>>>

(** * Event manager: attendee and organiser routes

    A shallow embedding of [routes/attendee.js], [routes/organiser.js] and
    of the tables of [db_schema.sql], with the properties of the booking
    engine, the event lifecycle, the organiser gate and the site settings.

    Conventions of the embedding.
    - A JavaScript string is the list of its UTF-16 code units.
    - A JavaScript number that holds a ticket count or an id is an exact
      integer ([Z]), which is what JavaScript computes below 2^53; [NaN]
      is the [None] of [option Z].
    - A REAL column (a cost) is an exact rational ([Q]); no statement
      below depends on rounding.
    - An INTEGER column holds an integer, an id of a route ([:id], the
      [organiser_id] of the login form) is the integer that SQLite compares
      with the key column.
    - A route handler is a function from the request and the database to a
      response and the database after it: the callbacks of [global.db.get],
      [global.db.all] and [global.db.run] are sequenced in the order in
      which the source nests them. A statement the schema makes fail (a
      foreign key without its row) yields [NextErr], the [next(err)] of
      the source. *)

From Stdlib Require Import ZArith NArith QArith List Sorted Lia.
From stdpp Require Import base numbers option list strings gmap fin_maps.

Local Open Scope Z_scope.

(* ===================================================================== *)
(** ** JavaScript strings *)
(* ===================================================================== *)

Module JS.

(** A string value: its UTF-16 code units. *)
Abbreviation jsstring := (list N).

(** A literal of the source, written with the characters of the source. *)
Definition str (s : string) : jsstring :=
  map Ascii.N_of_ascii (String.list_ascii_of_string s).

(** The code units that [String.prototype.trim] and [parseInt] skip:
    WhiteSpace and LineTerminator of ECMA-262. *)
Definition is_white_space (c : N) : bool :=
  (match c with
   | 9 | 10 | 11 | 12 | 13 | 32 | 160 | 5760 | 8232 | 8233 | 8239 | 8287
   | 12288 | 65279 => true
   | _ => (8192 <=? c) && (c <=? 8202)
   end)%N.

Fixpoint trimStart (s : jsstring) : jsstring :=
  match s with
  | c :: s' => if is_white_space c then trimStart s' else s
  | [] => []
  end.

Definition trimEnd (s : jsstring) : jsstring := rev (trimStart (rev s)).

(** [s.trim()] *)
Definition trim (s : jsstring) : jsstring := trimEnd (trimStart s).

(** The value of a code unit as a digit, for the radixes up to 36. *)
Definition digit_value (c : N) : option Z :=
  if ((48 <=? c) && (c <=? 57))%N then Some (Z.of_N c - 48)
  else if ((97 <=? c) && (c <=? 122))%N then Some (Z.of_N c - 87)
  else if ((65 <=? c) && (c <=? 90))%N then Some (Z.of_N c - 55)
  else None.

Definition radix_digit (R : Z) (c : N) : option Z :=
  match digit_value c with
  | Some d => if d <? R then Some d else None
  | None => None
  end.

(** The longest prefix of [s] made of radix-[R] digits. *)
Fixpoint digits_prefix (R : Z) (s : jsstring) : list Z :=
  match s with
  | c :: s' =>
      match radix_digit R c with
      | Some d => d :: digits_prefix R s'
      | None => []
      end
  | [] => []
  end.

Definition math_int (R : Z) (ds : list Z) : Z :=
  fold_left (fun acc d => acc * R + d) ds 0.

(** [parseInt(s)] with no radix argument (ECMA-262, 19.2.5): leading white
    space is skipped, then an optional sign, then an optional [0x] or [0X],
    then the longest run of digits; what follows is ignored. No digit at
    all gives [NaN]. *)
Definition parseInt (s : jsstring) : option Z :=
  let S0 := trimStart s in
  let '(sign, S1) :=
    match S0 with
    | c :: S' =>
        if (c =? 45)%N then (-1, S')
        else if (c =? 43)%N then (1, S')
        else (1, S0)
    | [] => (1, S0)
    end in
  let '(R, S2) :=
    match S1 with
    | 48%N :: x :: S' =>
        if ((x =? 120) || (x =? 88))%N then (16, S') else (10, S1)
    | _ => (10, S1)
    end in
  match digits_prefix R S2 with
  | [] => None
  | ds => Some (sign * math_int R ds)
  end.

(** A request field that may be missing: [undefined] or a string. *)
Abbreviation field := (option jsstring).

(** [ToString] of such a field, as [parseInt] applies it to its argument. *)
Definition ToString (v : field) : jsstring :=
  match v with
  | Some s => s
  | None => str "undefined"
  end.
(** * Representative-station selection and period aggregation

    A shallow embedding of [src/data/NOAA/rep_station.py]: the request helper
    [req_json], the year slicer [year_slices], the selector
    [pick_representative_station], the aggregator [daily_to_period_station]
    and the per-region body of [main].

    Conventions of the embedding:
    - a [datetime.date] (and a normalized pandas [Timestamp]) is a record of
      year, month and day, compared field by field as Python compares dates;
      differences of dates go through proleptic Gregorian ordinals;
    - a missing value ([NaN], [NaT], [None]) is [None];
    - floating-point numbers are rationals ([Q]): rounding is not modelled;
    - a data frame is the list of its rows, in row order;
    - the remote service and the file system are explicit: the replies of the
      service are arguments of the functions that call it, and the files are
      a finite map together with the log of the writes. *)

From Stdlib Require Import ZArith QArith Qpower Lia Lqa.
From stdpp Require Import base list list_numbers sorting strings pretty gmap.

Local Open Scope Z_scope.

(** ** Calendar dates *)

Record date := mkdate { year : Z; month : Z; day : Z }.

Global Instance date_eq_dec : EqDecision date.
Proof. solve_decision. Defined.

Definition date_compare (a b : date) : comparison :=
  match year a ?= year b with
  | Eq => match month a ?= month b with
          | Eq => day a ?= day b
          | c => c
          end
  | c => c
  end.

Definition date_ltb (a b : date) : bool :=
  match date_compare a b with Lt => true | _ => false end.
Definition date_leb (a b : date) : bool :=
  match date_compare a b with Gt => false | _ => true end.

(** Python's [max(a, b)] and [min(a, b)]: the first argument is kept unless
    the second is strictly greater (resp. smaller). *)
Definition date_max (a b : date) : date := if date_ltb a b then b else a.
Definition date_min (a b : date) : date := if date_ltb b a then b else a.

(** [datetime.date] arithmetic ([_is_leap], [_days_before_year],
    [_days_before_month], [_ymd2ord], [_ord2ymd] of CPython's datetime). *)
Definition is_leap (y : Z) : bool :=
  (y mod 4 =? 0) && (negb (y mod 100 =? 0) || (y mod 400 =? 0)).

Definition days_before_year (y : Z) : Z :=
  let y := y - 1 in y * 365 + y / 4 - y / 100 + y / 400.

Definition DAYS_IN_MONTH (m : Z) : Z :=
  match m with
  | 1 => 31 | 2 => 28 | 3 => 31 | 4 => 30 | 5 => 31 | 6 => 30
  | 7 => 31 | 8 => 31 | 9 => 30 | 10 => 31 | 11 => 30 | 12 => 31
  | _ => -1
  end.

Definition DAYS_BEFORE_MONTH (m : Z) : Z :=
  match m with
  | 1 => 0 | 2 => 31 | 3 => 59 | 4 => 90 | 5 => 120 | 6 => 151
  | 7 => 181 | 8 => 212 | 9 => 243 | 10 => 273 | 11 => 304 | 12 => 334
  | _ => -1
  end.

Definition days_before_month (y m : Z) : Z :=
  DAYS_BEFORE_MONTH m + (if (2 <? m) && is_leap y then 1 else 0).

Definition days_in_month (y m : Z) : Z :=
  if (m =? 2) && is_leap y then 29 else DAYS_IN_MONTH m.

Definition toordinal (d : date) : Z :=
  days_before_year (year d) + days_before_month (year d) (month d) + day d.

(** The month and the day of the [n]-th day (from 0) of a year, as
    [_ord2ymd] finds them: an estimate of the month, corrected when it is one
    too far. *)
Definition month_day (leapyear : bool) (n : Z) : Z * Z :=
  let m := Z.shiftr (n + 50) 5 in
  let preceding :=
    DAYS_BEFORE_MONTH m + (if (2 <? m) && leapyear then 1 else 0) in
  if n <? preceding then
    let m := m - 1 in
    let preceding :=
      preceding
      - (DAYS_IN_MONTH m + (if (m =? 2) && leapyear then 1 else 0)) in
    (m, n - preceding + 1)
  else (m, n - preceding + 1).
(** * my_data_app.py: scraping loop, cleaning pipeline and import adapter

    A shallow embedding of the core of [my_data_app.py] (the Streamlit
    views are left out): [detect_last_page], [parse_container],
    [scrape_category], [clean_price], [clean_address],
    [clean_raw_dataframe] and [save_uploaded_to_raw], over an explicit
    model of the SQLite tables the module-level cursor [c] writes to. *)

From Stdlib Require Import ZArith NArith List Bool String Ascii Lia.
From Stdlib Require Import DecimalString Floats.SpecFloat.
From stdpp Require Import base option list gmap.
Import ListNotations.

Local Open Scope N_scope.

(** ** Python [str]

    A Python string is a sequence of Unicode code points. *)

Module PyStr.

Abbreviation char := N (only parsing).
Abbreviation str := (list N) (only parsing).

(** An ASCII literal, one code point per character. *)
Definition u (s : string) : str :=
  List.map N_of_ascii (list_ascii_of_string s).

(** [str.isspace] on one character: general category Zs or bidirectional
    class WS, B or S (CPython's [_PyUnicode_IsWhitespace]). *)
Definition isspace (c : char) : bool :=
  ((9 <=? c) && (c <=? 13)) || ((28 <=? c) && (c <=? 32))
  || (c =? 133) || (c =? 160) || (c =? 5760)
  || ((8192 <=? c) && (c <=? 8202))
  || (c =? 8232) || (c =? 8233) || (c =? 8239) || (c =? 8287)
  || (c =? 12288).

(** [s.startswith(p)] *)
Fixpoint startswith (p s : str) : bool :=
  match p, s with
  | [], _ => true
  | _ :: _, [] => false
  | a :: p', b :: s' => (a =? b) && startswith p' s'
  end.

(** [sub in s] *)
Fixpoint contains (sub s : str) : bool :=
  startswith sub s ||
  match s with
  | [] => false
  | _ :: s' => contains sub s'
  end.

(** [s.replace(old, new)]: occurrences of [old] are found left to right
    and do not overlap; [skip] counts the characters of the occurrence
    just replaced that are still to be passed over. *)
Fixpoint replace_from (old new : str) (skip : nat) (s : str) : str :=
  match s with
  | [] => []
  | c :: s' =>
      match skip with
      | S k => replace_from old new k s'
      | O =>
          if startswith old s
          then new ++ replace_from old new (Nat.pred (length old)) s'
          else c :: replace_from old new O s'
      end
  end.
(** * RedeDisciplinas: a prerequisite graph over course identifiers

    Shallow embedding of [src/ag.py] and verification of its specification.

    Modelling conventions.
    - [self._pre_reqs : Dict[str, Set[str]]] is a [gmap string (gset string)];
      every other dictionary of the program ([in_degree], [reverse_adj],
      [sub_prs]) is a [gmap] too, and every Python [set] is a [gset].
      Iterating over a dictionary is [map_to_list], iterating over a set is
      [elements]: one fixed enumeration, as unspecified to the caller as the
      order the specification calls implementation-defined.
    - A method of the class is a state-passing function from the object to
      an outcome and the object afterwards ([method]).
    - [raise] is the [Raise] outcome.  A [while] loop is a fixpoint on a
      fuel argument which the method itself supplies from the size of the
      graph; running out of fuel is the separate outcome [OutOfFuel], and
      the theorems show it never happens.
    - A Python [list] used as a stack ([pilha.pop()] takes the last
      element) is stored top first: [pilha.extend(xs)] is [reverse xs ++ pilha].
      The [deque] and the result lists are stored in their own order.
    - What a method does to the objects themselves, where two names may
      stand for one set, is the subject of a second embedding of the same
      methods ([Store]): dictionaries and sets are objects in a store,
      updated in place through references. *)

From stdpp Require Import gmap strings list fin_maps relations pretty.

#[local] Set Warnings "-clear-no-such-hyp".

(** ** Outcomes and methods *)

Inductive exn := KeyError | CycleError.

Inductive outcome (A : Type) :=
  | Ret (a : A)
  | Raise (e : exn)
  | OutOfFuel.
Arguments Ret {A} a.
Arguments Raise {A} e.
Arguments OutOfFuel {A}.

#[global] Instance outcome_ret : MRet outcome := λ A a, Ret a.
#[global] Instance outcome_bind : MBind outcome := λ A B k c,
  match c with
  | Ret a => k a
  | Raise e => Raise e
  | OutOfFuel => OutOfFuel
  end.

(** [for x in xs: body], with the loop state threaded through. *)
Fixpoint for_each {A S : Type} (xs : list A) (body : A → S → outcome S)
    (s : S) : outcome S :=
  match xs with
  | [] => Ret s
  | x :: xs' => s' ← body x s; for_each xs' body s'
  end.

Record RedeDisciplinas := Rede { pre_reqs : gmap string (gset string) }.

Definition method (A : Type) : Type :=
  RedeDisciplinas → outcome A * RedeDisciplinas.

Definition unit_m {A} (a : A) : method A := λ self, (Ret a, self).

Definition raise_m {A} (e : exn) : method A := λ self, (Raise e, self).

Definition bind_m {A B} (c : method A) (k : A → method B) : method B :=
  λ self,
    match c self with
    | (Ret a, self') => k a self'
    | (Raise e, self') => (Raise e, self')
    | (OutOfFuel, self') => (OutOfFuel, self')
    end.

(** Reading [self._pre_reqs]. *)
Definition read_pre_reqs : method (gmap string (gset string)) :=
  λ self, (Ret (pre_reqs self), self).

(** Assigning into [self._pre_reqs]. *)
Definition write_pre_reqs (prs : gmap string (gset string)) : method unit :=
  λ _, (Ret (), Rede prs).

(** A computation on local values only. *)
Definition local_m {A} (c : outcome A) : method A := λ self, (c, self).

Notation "x ⇐ c ;; k" := (bind_m c (λ x, k))
  (at level 100, c at next level, right associativity).

(** ** Construction and CRUD *)

Definition adicionar_disciplina (disciplina : string) : method unit :=
  prs ⇐ read_pre_reqs ;;
  match prs !! disciplina with
  | None => write_pre_reqs (<[disciplina := ∅]> prs)
  | Some _ => unit_m ()
  end.

Definition remover_disciplina (disciplina : string) : method unit :=
  prs ⇐ read_pre_reqs ;;
  match prs !! disciplina with
  | None => unit_m ()
  | Some _ =>
      write_pre_reqs ((λ deps, deps ∖ {[disciplina]}) <$> delete disciplina prs)
  end.

Definition adicionar_pre_requisito (pre disciplina : string) : method unit :=
  _ ⇐ adicionar_disciplina pre ;;
  _ ⇐ adicionar_disciplina disciplina ;;
  prs ⇐ read_pre_reqs ;;
  match prs !! disciplina with
  | None => raise_m KeyError
  | Some deps => write_pre_reqs (<[disciplina := {[pre]} ∪ deps]> prs)
  end.

Definition remover_pre_requisito (pre disciplina : string) : method unit :=
  prs ⇐ read_pre_reqs ;;
  match prs !! disciplina with
  | Some deps => write_pre_reqs (<[disciplina := deps ∖ {[pre]}]> prs)
  | None => unit_m ()
  end.

(** [RedeDisciplinas(disciplinas)]: the empty graph, then one
    [adicionar_disciplina] per element. *)
Fixpoint init_loop (disciplinas : list string) : method unit :=
  match disciplinas with
  | [] => unit_m ()
  | d :: ds => _ ⇐ adicionar_disciplina d ;; init_loop ds
  end.

Definition rede_vazia : RedeDisciplinas := Rede ∅.

Definition nova_rede (disciplinas : list string) : RedeDisciplinas :=
  (init_loop disciplinas rede_vazia).2.

(** The constructor with its optional argument: [None] and the empty list
    are both falsy for [if disciplinas:], and the loop is skipped. *)
Definition construir (disciplinas : option (list string)) : RedeDisciplinas :=
  match disciplinas with
  | Some (d :: ds) => (init_loop (d :: ds) rede_vazia).2
  | _ => rede_vazia
  end.

(** ** Queries *)

(** [__repr__]: the number of courses, in decimal, between two fixed texts. *)
Definition repr : method string :=
  prs ⇐ read_pre_reqs ;;
  unit_m ("RedeDisciplinas(" +:+ pretty (size prs) +:+ " disciplinas)")%string.

Definition disciplinas : method (list string) :=
  prs ⇐ read_pre_reqs ;;
  unit_m ((map_to_list prs).*1).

<<<

▸ **Task to complete**: Across the material above, count each line with the string "fixed" and state the number alone.

▸ **Result below**: 2